(** ** parse: when it raises, and which rows it reads *)











(** ** split_url: where it cuts, and when it raises *)

Lemma url_matches_no_question_mark (url : string) :
  occurs "?" url = false -> url_matches url = [].
Proof.
  intros Hq. unfold url_matches. apply flat_map_nil.
  intros [m r] Hin. simpl. destruct r as [| c rest]; [done |].
  case_bool_decide; [| done]. subst c.
  assert (occurs "?" url = true); [| congruence].
  by apply (dot_star_rest _ _ m (String "?" rest) Hin).
Qed.

Lemma search_no_question_mark (url : string) :
  occurs "?" url = false -> search_base_params url = None.
Proof.
  intros Hq. unfold search_base_params.
  by rewrite url_matches_no_question_mark.
Qed.

(** X5.  A URL without a question mark has no query string: [split_url]
    raises (the search returns [None], whose [group] is an attribute
    error) instead of returning an empty mapping. *)
Theorem split_url_needs_query (url : string) :
  occurs "?" url = false -> split_url url = Raise AttributeError.
Proof.
  intros Hq. unfold split_url. by rewrite search_no_question_mark.
Qed.

Lemma split_url_needs_query_witness :
  split_url "https://www.boltdepot.com/Hex_nuts.aspx" = Raise AttributeError.
Proof.
  apply (split_url_needs_query "https://www.boltdepot.com/Hex_nuts.aspx").
  vm_compute. reflexivity.
Defined.

(** The search cuts at the last question mark. *)
Lemma search_last_question_mark (base params : string) :
  occurs newline base = false ->
  occurs "?" params = false -> occurs newline params = false ->
  search_base_params (base +:+ String "?" params) = Some (base, params).
Proof.
  intros Hn Hpq Hpn. unfold search_base_params.
  induction base as [| c base IH].
  - change (EmptyString +:+ String "?" params) with (String "?" params).
    unfold url_matches. simpl dot_star.
    rewrite flat_map_app, flat_map_nil.
    + simpl. rewrite app_nil_r. by apply params_matches_first.
    + intros [m r] Hin. apply list_elem_of_fmap in Hin as ([m' r'] & Heq & Hin).
      inversion Heq; subst. simpl. destruct r' as [| c' r']; [done |].
      case_bool_decide; [| done]. subst c'.
      assert (occurs "?" params = true); [| congruence].
      by apply (dot_star_rest _ _ m' (String "?" r') Hin).
  - simpl in Hn. apply orb_false_iff in Hn as [Hcn Hn].
    specialize (IH Hn).
    change (String c base +:+ String "?" params)
      with (String c (base +:+ String "?" params)).
    unfold url_matches in *. simpl dot_star. rewrite Hcn.
    rewrite flat_map_app.
    set (f := fun br : string * string =>
                match br.2 with
                | String c0 rest =>
                  if bool_decide (c0 = "?"%char)
                  then params_matches br.1 rest else []
                | EmptyString => []
                end) in *.
    destruct (flat_map f (dot_star (base +:+ String "?" params)))
      as [| [b0 p0] more] eqn:E; [discriminate |].
    simpl in IH. inversion IH; subst b0 p0.
    assert (forall l,
              head (flat_map f l) = Some (base, params) ->
              head (flat_map f (map (fun mr => (String c mr.1, mr.2)) l))
              = Some (String c base, params)) as Hmap.
    { clear. induction l as [| [m r] l IHl]; [done |]. simpl.
      unfold f at 1 3. simpl. destruct r as [| c0 r].
      - simpl. exact IHl.
      - case_bool_decide; [| exact IHl].
        unfold params_matches.
        induction (dot_star r) as [| [pm pr] ds IHd]; [exact IHl |].
        simpl. destruct (at_dollar pr); [| exact IHd].
        simpl. by inversion 1. }
    specialize (Hmap (dot_star (base +:+ String "?" params))).
    rewrite E in Hmap. specialize (Hmap eq_refl).
    destruct (flat_map f (map _ _)) as [| x xs]; [discriminate |].
    exact Hmap.
Qed.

---

Show each line of the material where the word "intros" occurs.

ANSWER BELOW
  intros Hq. unfold url_matches. apply flat_map_nil.
  intros [m r] Hin. simpl. destruct r as [| c rest]; [done |].
  intros Hq. unfold search_base_params.
  intros Hq. unfold split_url. by rewrite search_no_question_mark.
  intros Hn Hpq Hpn. unfold search_base_params.
    + intros [m r] Hin. apply list_elem_of_fmap in Hin as ([m' r'] & Heq & Hin).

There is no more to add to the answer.